• _ACTIVITY_
Locate, in the data below, the line that contains "rv_table : rat_phy_map_table" and the line that contains "Z) ids (x y"; reproduce exactly those two lines and every line between them, nothing more.

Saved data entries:
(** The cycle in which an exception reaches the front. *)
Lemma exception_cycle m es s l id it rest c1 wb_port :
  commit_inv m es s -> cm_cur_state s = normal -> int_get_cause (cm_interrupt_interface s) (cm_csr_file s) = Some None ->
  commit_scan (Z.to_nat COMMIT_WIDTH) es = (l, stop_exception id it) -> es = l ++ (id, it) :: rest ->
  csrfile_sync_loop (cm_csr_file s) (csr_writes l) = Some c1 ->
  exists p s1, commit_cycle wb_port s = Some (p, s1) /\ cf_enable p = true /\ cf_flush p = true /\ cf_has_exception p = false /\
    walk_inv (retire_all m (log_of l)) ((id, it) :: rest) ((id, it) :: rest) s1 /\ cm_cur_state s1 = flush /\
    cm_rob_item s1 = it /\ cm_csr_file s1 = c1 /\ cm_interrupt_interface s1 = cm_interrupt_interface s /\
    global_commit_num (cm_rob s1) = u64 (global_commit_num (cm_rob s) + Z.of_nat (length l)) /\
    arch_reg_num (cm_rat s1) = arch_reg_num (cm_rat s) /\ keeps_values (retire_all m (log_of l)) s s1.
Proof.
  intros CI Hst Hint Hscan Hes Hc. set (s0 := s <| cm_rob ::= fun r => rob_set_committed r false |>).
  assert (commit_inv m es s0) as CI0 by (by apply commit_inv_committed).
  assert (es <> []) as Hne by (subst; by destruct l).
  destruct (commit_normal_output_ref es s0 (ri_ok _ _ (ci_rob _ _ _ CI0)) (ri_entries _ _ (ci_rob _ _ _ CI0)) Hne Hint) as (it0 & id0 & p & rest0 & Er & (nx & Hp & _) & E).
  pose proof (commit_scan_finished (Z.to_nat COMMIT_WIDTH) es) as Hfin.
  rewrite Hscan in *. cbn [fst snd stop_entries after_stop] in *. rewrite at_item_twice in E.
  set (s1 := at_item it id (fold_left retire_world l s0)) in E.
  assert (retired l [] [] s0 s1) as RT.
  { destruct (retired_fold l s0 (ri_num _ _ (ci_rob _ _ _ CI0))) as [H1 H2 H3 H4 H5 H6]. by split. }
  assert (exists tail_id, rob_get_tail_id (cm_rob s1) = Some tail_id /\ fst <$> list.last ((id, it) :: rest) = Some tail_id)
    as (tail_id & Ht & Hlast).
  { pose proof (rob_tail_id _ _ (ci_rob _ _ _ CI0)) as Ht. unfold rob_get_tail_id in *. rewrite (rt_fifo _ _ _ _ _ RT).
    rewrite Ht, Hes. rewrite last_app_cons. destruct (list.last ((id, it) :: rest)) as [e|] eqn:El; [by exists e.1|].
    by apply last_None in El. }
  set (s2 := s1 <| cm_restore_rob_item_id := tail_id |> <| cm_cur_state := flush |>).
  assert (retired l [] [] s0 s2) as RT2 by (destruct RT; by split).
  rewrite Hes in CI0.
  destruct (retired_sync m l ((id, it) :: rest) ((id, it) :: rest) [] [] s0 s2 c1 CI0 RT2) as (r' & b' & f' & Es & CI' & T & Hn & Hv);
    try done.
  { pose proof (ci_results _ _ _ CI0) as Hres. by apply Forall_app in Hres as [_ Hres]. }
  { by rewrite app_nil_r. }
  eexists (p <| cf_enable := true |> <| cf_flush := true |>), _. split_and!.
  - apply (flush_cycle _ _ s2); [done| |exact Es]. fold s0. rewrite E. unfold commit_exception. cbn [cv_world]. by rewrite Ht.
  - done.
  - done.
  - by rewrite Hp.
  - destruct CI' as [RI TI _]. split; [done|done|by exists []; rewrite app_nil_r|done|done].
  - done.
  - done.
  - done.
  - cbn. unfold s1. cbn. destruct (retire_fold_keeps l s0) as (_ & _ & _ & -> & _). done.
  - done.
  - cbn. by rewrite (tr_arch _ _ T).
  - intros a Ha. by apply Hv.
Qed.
...
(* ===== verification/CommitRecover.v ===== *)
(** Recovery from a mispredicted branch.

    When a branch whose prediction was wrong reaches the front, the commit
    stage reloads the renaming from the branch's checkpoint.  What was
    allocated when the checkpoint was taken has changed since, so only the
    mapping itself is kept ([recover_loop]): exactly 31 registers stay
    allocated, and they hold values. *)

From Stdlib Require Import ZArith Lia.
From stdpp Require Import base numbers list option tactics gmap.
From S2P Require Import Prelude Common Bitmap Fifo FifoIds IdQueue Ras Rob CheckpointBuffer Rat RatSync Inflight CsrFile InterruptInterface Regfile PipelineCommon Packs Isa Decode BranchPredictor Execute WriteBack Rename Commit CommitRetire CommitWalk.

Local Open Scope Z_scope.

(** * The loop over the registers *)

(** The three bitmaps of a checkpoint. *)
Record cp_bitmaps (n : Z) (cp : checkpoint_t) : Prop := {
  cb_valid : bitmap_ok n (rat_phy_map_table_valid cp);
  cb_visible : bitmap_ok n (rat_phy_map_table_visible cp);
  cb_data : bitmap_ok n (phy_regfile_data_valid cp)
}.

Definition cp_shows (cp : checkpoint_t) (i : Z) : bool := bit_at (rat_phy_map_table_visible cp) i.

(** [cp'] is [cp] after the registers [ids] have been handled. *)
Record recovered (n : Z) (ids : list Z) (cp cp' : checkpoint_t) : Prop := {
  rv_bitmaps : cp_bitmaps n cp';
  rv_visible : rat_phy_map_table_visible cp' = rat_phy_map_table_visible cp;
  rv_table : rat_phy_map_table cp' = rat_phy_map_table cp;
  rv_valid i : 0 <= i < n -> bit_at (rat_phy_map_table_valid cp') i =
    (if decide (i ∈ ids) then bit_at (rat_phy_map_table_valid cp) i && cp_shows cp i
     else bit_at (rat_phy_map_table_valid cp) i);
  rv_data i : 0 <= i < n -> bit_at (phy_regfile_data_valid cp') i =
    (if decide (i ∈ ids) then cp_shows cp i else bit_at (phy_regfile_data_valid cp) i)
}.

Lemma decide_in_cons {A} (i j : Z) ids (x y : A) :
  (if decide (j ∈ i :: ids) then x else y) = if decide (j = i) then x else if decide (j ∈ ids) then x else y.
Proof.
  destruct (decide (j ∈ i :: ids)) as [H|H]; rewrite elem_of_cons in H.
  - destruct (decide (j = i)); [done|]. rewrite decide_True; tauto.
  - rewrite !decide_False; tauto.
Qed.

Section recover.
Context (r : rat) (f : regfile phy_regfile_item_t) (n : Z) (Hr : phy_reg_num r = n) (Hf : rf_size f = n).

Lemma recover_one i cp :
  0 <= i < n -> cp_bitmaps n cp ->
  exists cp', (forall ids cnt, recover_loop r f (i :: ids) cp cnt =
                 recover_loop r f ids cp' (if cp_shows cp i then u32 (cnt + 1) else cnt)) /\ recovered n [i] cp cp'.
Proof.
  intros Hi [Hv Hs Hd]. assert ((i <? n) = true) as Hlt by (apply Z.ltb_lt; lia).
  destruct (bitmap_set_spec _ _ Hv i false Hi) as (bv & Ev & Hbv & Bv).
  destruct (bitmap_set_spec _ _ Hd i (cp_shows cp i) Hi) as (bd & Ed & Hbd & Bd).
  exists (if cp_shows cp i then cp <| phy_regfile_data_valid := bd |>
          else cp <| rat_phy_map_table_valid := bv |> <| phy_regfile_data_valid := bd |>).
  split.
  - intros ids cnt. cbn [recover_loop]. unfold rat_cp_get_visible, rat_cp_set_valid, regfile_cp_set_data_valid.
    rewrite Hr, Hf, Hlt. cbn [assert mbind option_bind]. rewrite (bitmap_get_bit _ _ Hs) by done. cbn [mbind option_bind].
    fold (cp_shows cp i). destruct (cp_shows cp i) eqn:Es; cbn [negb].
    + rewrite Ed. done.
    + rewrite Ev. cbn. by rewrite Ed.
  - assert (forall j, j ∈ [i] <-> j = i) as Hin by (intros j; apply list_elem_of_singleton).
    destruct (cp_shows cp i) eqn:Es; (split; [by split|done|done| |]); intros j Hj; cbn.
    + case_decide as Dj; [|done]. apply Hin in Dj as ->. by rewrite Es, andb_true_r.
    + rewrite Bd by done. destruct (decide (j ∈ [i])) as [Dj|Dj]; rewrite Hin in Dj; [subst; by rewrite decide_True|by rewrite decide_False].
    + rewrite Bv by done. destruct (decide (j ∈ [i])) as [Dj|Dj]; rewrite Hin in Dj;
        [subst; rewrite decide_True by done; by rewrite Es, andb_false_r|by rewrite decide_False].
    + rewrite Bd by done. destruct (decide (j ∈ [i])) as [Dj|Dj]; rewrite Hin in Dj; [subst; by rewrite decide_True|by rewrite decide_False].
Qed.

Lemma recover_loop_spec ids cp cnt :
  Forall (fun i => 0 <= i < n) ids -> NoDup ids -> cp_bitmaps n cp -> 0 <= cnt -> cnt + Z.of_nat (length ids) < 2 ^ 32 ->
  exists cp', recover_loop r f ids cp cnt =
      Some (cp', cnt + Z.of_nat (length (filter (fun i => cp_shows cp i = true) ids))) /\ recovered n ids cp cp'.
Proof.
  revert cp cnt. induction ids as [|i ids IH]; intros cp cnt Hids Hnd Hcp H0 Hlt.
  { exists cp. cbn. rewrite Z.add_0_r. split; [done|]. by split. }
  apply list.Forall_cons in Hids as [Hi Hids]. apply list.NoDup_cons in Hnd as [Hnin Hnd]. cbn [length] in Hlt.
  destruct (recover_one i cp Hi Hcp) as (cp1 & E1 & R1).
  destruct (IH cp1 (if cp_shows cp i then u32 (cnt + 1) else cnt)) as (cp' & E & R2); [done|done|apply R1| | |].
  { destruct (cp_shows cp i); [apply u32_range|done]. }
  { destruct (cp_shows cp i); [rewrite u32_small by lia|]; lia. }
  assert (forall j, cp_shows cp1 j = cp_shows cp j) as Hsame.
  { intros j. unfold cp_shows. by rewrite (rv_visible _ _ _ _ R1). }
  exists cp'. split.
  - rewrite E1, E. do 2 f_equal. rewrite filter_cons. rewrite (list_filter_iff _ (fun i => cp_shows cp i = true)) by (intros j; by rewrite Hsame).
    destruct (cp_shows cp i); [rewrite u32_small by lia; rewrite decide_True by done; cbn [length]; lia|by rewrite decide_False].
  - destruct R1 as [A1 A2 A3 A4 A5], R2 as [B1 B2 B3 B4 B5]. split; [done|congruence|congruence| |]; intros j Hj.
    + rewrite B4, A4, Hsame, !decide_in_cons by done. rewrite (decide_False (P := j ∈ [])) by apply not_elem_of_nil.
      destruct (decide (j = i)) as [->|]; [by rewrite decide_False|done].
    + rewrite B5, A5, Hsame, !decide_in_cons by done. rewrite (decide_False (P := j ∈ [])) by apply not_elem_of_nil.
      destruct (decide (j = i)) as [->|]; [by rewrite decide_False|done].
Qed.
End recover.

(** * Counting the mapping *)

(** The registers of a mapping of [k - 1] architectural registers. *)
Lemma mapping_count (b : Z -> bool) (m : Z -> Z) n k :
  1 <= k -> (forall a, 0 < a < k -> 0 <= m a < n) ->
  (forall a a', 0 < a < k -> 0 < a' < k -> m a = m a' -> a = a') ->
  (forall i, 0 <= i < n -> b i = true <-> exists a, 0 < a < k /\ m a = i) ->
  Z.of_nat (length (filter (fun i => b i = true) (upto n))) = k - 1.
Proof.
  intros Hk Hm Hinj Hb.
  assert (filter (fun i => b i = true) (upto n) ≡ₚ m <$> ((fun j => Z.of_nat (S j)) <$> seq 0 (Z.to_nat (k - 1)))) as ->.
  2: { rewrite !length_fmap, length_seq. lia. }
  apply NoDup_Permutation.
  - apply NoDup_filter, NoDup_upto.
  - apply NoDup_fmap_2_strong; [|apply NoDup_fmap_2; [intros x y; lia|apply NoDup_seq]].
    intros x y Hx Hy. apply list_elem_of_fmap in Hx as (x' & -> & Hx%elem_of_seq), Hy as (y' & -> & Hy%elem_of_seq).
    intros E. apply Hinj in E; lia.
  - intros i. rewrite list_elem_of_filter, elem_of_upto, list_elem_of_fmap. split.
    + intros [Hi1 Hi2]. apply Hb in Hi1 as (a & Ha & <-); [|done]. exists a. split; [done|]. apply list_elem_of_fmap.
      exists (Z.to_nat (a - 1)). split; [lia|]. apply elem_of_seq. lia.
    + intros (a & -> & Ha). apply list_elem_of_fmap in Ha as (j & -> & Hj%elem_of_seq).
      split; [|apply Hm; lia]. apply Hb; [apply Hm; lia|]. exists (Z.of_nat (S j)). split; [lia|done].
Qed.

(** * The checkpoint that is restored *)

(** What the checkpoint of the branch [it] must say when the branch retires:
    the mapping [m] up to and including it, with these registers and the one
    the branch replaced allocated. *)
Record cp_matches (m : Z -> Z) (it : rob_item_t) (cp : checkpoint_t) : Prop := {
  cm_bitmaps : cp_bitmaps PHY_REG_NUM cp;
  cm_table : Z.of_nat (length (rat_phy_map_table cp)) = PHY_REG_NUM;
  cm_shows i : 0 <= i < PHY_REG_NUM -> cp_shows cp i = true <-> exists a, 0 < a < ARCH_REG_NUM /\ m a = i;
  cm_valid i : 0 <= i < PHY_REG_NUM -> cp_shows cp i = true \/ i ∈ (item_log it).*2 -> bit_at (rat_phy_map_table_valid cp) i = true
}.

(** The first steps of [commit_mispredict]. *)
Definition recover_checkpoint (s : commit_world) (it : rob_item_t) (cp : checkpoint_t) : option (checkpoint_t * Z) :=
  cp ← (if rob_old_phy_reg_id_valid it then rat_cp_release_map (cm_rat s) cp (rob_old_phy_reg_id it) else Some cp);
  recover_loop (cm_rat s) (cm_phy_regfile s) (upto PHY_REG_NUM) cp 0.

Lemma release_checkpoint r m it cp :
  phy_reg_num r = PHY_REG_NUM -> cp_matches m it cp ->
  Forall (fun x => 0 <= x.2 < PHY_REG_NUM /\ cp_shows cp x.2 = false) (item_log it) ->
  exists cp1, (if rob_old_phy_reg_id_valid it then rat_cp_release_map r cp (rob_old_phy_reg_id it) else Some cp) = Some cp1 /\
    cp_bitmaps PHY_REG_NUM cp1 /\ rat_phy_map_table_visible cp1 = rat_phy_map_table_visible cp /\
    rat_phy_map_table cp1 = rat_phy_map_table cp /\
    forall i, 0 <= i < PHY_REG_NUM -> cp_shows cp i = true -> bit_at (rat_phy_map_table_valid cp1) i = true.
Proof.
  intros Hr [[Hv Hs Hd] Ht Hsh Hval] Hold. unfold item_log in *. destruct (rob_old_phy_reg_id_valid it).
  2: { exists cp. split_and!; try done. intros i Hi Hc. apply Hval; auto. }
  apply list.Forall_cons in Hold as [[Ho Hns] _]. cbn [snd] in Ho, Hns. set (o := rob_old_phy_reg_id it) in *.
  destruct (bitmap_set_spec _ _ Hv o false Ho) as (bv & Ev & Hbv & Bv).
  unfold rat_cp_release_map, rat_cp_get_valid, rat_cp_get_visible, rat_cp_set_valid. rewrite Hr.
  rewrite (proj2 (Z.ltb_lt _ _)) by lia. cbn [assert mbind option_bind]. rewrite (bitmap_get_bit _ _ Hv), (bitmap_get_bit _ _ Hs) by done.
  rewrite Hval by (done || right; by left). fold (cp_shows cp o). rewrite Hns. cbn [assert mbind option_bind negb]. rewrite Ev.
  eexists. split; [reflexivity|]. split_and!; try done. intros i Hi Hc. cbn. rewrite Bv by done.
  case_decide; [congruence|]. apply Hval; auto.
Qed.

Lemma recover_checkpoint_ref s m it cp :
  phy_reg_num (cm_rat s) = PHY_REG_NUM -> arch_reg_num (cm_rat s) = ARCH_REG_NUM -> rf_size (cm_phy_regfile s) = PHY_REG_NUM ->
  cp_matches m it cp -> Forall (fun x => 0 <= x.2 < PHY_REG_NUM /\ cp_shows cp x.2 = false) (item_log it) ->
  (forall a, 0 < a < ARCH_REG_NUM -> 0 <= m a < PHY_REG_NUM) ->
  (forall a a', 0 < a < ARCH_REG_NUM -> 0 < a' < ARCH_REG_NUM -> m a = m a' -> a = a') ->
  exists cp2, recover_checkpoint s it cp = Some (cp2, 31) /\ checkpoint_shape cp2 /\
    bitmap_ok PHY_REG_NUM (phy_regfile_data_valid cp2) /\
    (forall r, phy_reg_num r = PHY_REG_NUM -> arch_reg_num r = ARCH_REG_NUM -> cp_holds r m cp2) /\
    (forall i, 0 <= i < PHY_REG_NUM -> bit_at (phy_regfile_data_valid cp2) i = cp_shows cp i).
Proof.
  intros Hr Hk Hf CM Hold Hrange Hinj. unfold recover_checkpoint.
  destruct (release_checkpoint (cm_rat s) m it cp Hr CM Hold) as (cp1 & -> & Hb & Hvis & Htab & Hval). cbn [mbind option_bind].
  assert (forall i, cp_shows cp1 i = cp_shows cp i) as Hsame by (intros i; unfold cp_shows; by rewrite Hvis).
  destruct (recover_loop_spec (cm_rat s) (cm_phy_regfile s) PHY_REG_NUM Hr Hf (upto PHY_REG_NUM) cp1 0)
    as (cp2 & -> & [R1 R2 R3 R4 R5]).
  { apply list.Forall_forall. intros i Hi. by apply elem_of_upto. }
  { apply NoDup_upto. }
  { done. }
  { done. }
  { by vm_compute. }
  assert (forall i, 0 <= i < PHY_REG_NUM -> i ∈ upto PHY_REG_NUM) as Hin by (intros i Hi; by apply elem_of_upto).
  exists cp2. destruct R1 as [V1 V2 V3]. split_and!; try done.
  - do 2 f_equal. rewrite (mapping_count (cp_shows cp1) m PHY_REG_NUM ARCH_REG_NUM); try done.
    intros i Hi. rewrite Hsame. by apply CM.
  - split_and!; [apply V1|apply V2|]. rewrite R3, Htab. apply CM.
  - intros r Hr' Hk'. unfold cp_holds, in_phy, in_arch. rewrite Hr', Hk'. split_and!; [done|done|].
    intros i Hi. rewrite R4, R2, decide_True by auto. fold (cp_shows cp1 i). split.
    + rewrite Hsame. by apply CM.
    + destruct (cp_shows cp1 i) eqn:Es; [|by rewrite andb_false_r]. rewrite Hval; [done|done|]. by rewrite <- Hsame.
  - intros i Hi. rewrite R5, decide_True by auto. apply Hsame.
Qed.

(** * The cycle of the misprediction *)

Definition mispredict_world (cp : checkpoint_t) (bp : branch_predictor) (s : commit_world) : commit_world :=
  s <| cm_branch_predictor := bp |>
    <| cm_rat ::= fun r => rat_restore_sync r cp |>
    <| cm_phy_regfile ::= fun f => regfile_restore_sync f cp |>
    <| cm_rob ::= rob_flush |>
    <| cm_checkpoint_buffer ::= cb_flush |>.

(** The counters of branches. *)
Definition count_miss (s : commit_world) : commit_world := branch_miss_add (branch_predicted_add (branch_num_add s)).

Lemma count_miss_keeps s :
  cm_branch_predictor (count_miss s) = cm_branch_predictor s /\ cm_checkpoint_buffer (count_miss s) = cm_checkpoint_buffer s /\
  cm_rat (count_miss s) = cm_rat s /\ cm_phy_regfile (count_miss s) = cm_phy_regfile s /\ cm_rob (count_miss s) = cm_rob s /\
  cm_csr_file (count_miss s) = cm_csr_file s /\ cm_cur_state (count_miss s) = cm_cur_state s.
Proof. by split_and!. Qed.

• _OUTPUT FOR THIS TASK_
  rv_table : rat_phy_map_table cp' = rat_phy_map_table cp;
  rv_valid i : 0 <= i < n -> bit_at (rat_phy_map_table_valid cp') i =
    (if decide (i ∈ ids) then bit_at (rat_phy_map_table_valid cp) i && cp_shows cp i
     else bit_at (rat_phy_map_table_valid cp) i);
  rv_data i : 0 <= i < n -> bit_at (phy_regfile_data_valid cp') i =
    (if decide (i ∈ ids) then cp_shows cp i else bit_at (phy_regfile_data_valid cp) i)
}.

Lemma decide_in_cons {A} (i j : Z) ids (x y : A) :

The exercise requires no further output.